O’Keeffe Shanty Rock — View from a Tree

“I wish people were all trees and I think I could enjoy them then.” 
― Georgia O’Keeffe

O’Keeffe has been my companion these dozen years. I’ve studied her facial and physical features through photographs, her letters collected by friends and lovers. I’ve hiked the shore of Lake George where she gathered rocks and leaves.

In 2014, I traveled to the Adirondacks, climbed the hill to where O’Keeffe’s painting Shanty once stood, and pried a rock from the clay where bulldozers’ tracks dug fresh furrows.

This morning, I took the Shanty rock from my writing desk and glazed it with coconut oil to bring out its fine lines, its aged surface that O’Keeffe’s young face did not possess when she walked the hill. The photograph of her on the hill, pencil in hand, old wool sweater and worn leather boots constant companions, is my favorite. Taken by her lover, photographer Alfred Stieglitz in 1918, it captures the muse he claimed her to be.
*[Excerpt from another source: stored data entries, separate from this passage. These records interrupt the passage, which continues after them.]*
Lemma unshared_run n : ∀ s s',
  reachable s → unshared s → run n s = (Val tt, s') → unshared s'.
Proof.
  induction n as [|n IH]; intros s s' Hs Hun Hrun; simpl in Hrun.
  - unfold ret in Hrun. by simplify_eq.
  - unfold bind in Hrun. destruct (step s) as [[[]|e] s1] eqn:E; [|done].
    eapply (IH s1); [by eapply reach_step| |done].
    by destruct (unshared_step s s1 Hs Hun E).
Qed.

(** The once-only fields, where the code keeps them.  In every call of
    [step]: the prediction fields of a non-branch are never written; a
    [predicted_taken] that is set is never changed; and when the program
    holds no instruction object twice and the objects come unresolved, an
    [actual_taken] that is set is never changed either. *)
Lemma once_only_without_sharing (stage_names : list string)
    (store : addr → Instruction) (instructions : list addr) (bp : P)
    (n : nat) (s s' : Pipeline P) (a : addr) :
  run n (init stage_names store instructions bp) = (Val tt, s) →
  step s = (Val tt, s') →
  (is_branch (objs s a) = false →
   predicted_taken (objs s' a) = predicted_taken (objs s a)
   ∧ actual_taken (objs s' a) = actual_taken (objs s a))
  ∧ (∀ b, predicted_taken (objs s a) = Some b →
          predicted_taken (objs s' a) = Some b)
  ∧ (NoDup instructions →
     (∀ x, x ∈ instructions → actual_taken (store x) = None) →
     ∀ b, actual_taken (objs s a) = Some b →
          actual_taken (objs s' a) = Some b).
Proof.
  intros Hrun Hstep.
  set (s0 := init stage_names store instructions bp) in *.
  assert (reachable s0) as Hs0 by constructor.
  assert (reachable s) as Hs by (by eapply reachable_run).
  destruct (step_objs s s' Hs Hstep a) as (_ & Hp & Ha).
  split; [|split].
  - intros Hnb. split.
    + destruct Hp as [?|(? & _)]; [done|congruence].
    + destruct Ha as [?|(? & _)]; [done|congruence].
  - intros b Hb. destruct Hp as [->|(_ & ? & _)]; [done|congruence].
  - intros Hnd Hfresh b Hb.
    assert (unshared s0) as Hun0.
    { unfold unshared, front, slot_at, s0. simpl.
      assert (∀ i, match replicate (length stage_names) (None : slot) !! i with
                   | Some e => e | None => None end = None) as Hrep.
      { intros i. destruct (_ !! i) as [e|] eqn:E; [|done].
        by apply lookup_replicate in E as [-> _]. }
      rewrite !Hrep. simpl. rewrite app_nil_r. done. }
    pose proof (unshared_run n s0 s Hs0 Hun0 Hrun) as Hun.
    destruct (unshared_step s s' Hs Hun Hstep) as [_ Honce]. by apply Honce.
Qed.

End Once_only.

(** C6 fails on the code.  [predict] is guarded by
    [predicted_taken is None], the resolution of lines 90-92 has no such
    guard: the shared branch object is resolved in the third cycle
    ([actual_taken = False], a correct prediction, so nothing is squashed)
    and again in the fourth, which overwrites [actual_taken] with [True] and
    reports a misprediction for the second occurrence. *)
Theorem C6_shared_branch_resolved_twice :
  let s0 := shared_pipeline in
  (run 4 s0).1 = Val tt
  ∧ actual_taken (objs (run 2 s0).2 0) = None
  ∧ actual_taken (objs (run 3 s0).2 0) = Some false
  ∧ actual_taken (objs (run 4 s0).2 0) = Some true
  ∧ predicted_taken (objs (run 3 s0).2 0) = Some false
  ∧ predicted_taken (objs (run 4 s0).2 0) = Some false
  ∧ dict_get (branch_key 0) (nth 2 (timeline (run 4 s0).2) [])
    = Some "PRED_CORRECT"
  ∧ dict_get (branch_key 1) (nth 3 (timeline (run 4 s0).2) [])
    = Some "MISPREDICT".
Proof. vm_compute. done. Qed.

(** ** Further properties of the engine *)

(** [detect_data_hazard] answers [True] exactly when there is an earlier
    instruction and some register identifier that is truthy (not [None],
    not the empty string) is read by the instruction and written by the
    earlier one. *)
Theorem detect_data_hazard_spec (instr : Instruction)
    (earlier_instr : option Instruction) :
  detect_data_hazard instr earlier_instr = true
  ↔ ∃ e r, earlier_instr = Some e
           ∧ r ∈ reads instr ∧ truthy r = true ∧ r ∈ writes e.
Proof.
  destruct earlier_instr as [e|]; simpl.
  - rewrite hazard_loop_true. split.
    + intros (r & ? & ? & ?). by exists e, r.
    + intros (e' & r & ? & ? & ? & ?). simplify_eq. by exists r.
  - split; [done|]. by intros (e & r & ? & _).
Qed.

Section Trace.

Context {P : Type} `{BranchPredictor P}.

Implicit Types s : Pipeline P.

(** The counters and the event record of a cycle go together: [stalls]
    grows, by one, exactly in a cycle whose record holds the stall event of
    that cycle, and [flushed] grows, by one, exactly in a cycle whose record
    holds a misprediction; otherwise they keep their values. *)
Theorem counters_match_record s s' :
  reachable s → step s = (Val tt, s') →
  ∃ rec,
    timeline s' = timeline s ++ [rec]
    ∧ ((stalls s' = stalls s + 1
        ∧ dict_get (stall_key (cycle s')) rec = Some "DATA_STALL")
       ∨ (stalls s' = stalls s ∧ ∀ c, dict_get (stall_key c) rec = None))
    ∧ ((flushed s' = flushed s + 1
        ∧ ∃ idx, dict_get (branch_key idx) rec = Some "MISPREDICT")
       ∨ (flushed s' = flushed s
          ∧ ∀ idx, dict_get (branch_key idx) rec ≠ Some "MISPREDICT")).
Proof.
  intros Hs Hstep.
  pose proof (step_val_long _ _ Hstep) as Hlong.
  destruct (reachable_inv _ Hs) as [Hlen _ _ _].
  destruct (reachable_shape _ Hs ltac:(lia))
    as (r0 & r1 & r2 & r3 & r4 & rest & Hregs & Hn).
  destruct (step_spec s _ _ _ _ _ _ Hregs Hn)
    as (rec & s1 & Hstep' & _ & Hc & Htl & Hcase).
  assert (s1 = s') as -> by congruence.
  exists rec. split; [done|].
  destruct Hcase as [(_ & Hstl & Hfl & _ & _ & Hev & Hnb)
                    |(_ & Hstl & _ & Hns & Hcase)].
  - split; [left; by rewrite Hc|]. right. split; [done|].
    intros idx. by rewrite Hnb.
  - split; [by right|].
    destruct Hcase as [(Hfl & _ & idx & a & _ & Hev)|(Hfl & _ & Hno)].
    + left. eauto.
    + by right.
Qed.

(** A stall costs one cycle: the call after a stalled one never stalls,
    because the stall path leaves register 2 empty. *)
Theorem no_two_stalls_in_a_row s s' :
  reachable s → step s = (Val tt, s') →
  stall_needed s = true → stall_needed s' = false.
Proof.
  intros Hs Hstep Hst.
  pose proof (step_val_long _ _ Hstep) as Hlong.
  destruct (reachable_inv _ Hs) as [Hlen _ _ _].
  destruct (reachable_shape _ Hs ltac:(lia))
    as (r0 & r1 & r2 & r3 & r4 & rest & Hregs & Hn).
  destruct (step_spec s _ _ _ _ _ _ Hregs Hn)
    as (rec & s1 & Hstep' & _ & _ & _ & Hcase).
  assert (s1 = s') as -> by congruence.
  destruct Hcase as [(_ & _ & _ & _ & Hr' & _)|(Hno & _)]; [|congruence].
  unfold stall_needed, slot_at. rewrite Hr'. simpl. by destruct r1 as [[? ?]|].
Qed.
Georgia O’Keeffe by Alfred Stieglitz, 1918, Adirondack Museum

Digging a rock from the hill was not my intention when I crossed the grounds and started up to the thicket of trees where the Shanty offered O’Keeffe a view of Lake George.  Once committed, however, I wanted a rock deep in the earth, one that would have lived there during her time, when her own feet traveled the path from the lake’s edge to the hillside Shanty to paint.

On my desk is the rock, on my screen, the O’Keeffe photograph glancing round, her much photographed hand resting on her knee.

It was this photograph that drew me into O’Keeffe’s world and had me traveling to Wiawaka across Lake George from the Shanty to glance into the single room where she summered after winning an art prize, to Williamsburg, where she spent her teen years distinguishing herself in art and life, and to Maine, where she fled from Stieglitz’s infidelities.

The opening scene from my novel GEORGIA and Genevieve comes from these direct experiences.  The land, the rocks, the studios where she stood are my inspiration.

I polish a rock taken from her hill. I set it at the base of my tree.

I climb onto the lower branch and aim my lens.

I lean against the trunk to steady my arm.

“The sun slants over the mountain. Her strokes come swiftly. Large images on small canvases. She’ll paint a dozen colossal flowers, lean them against the Shanty then slip tanned feet into espadrilles and wander through the grasses to the shoreline searching for branches, shells, and smooth rocks.   Yesterday’s find sits on the windowsill, three black rocks in a neat stack. She has something to say about rocks; she’s still deciding what it is.”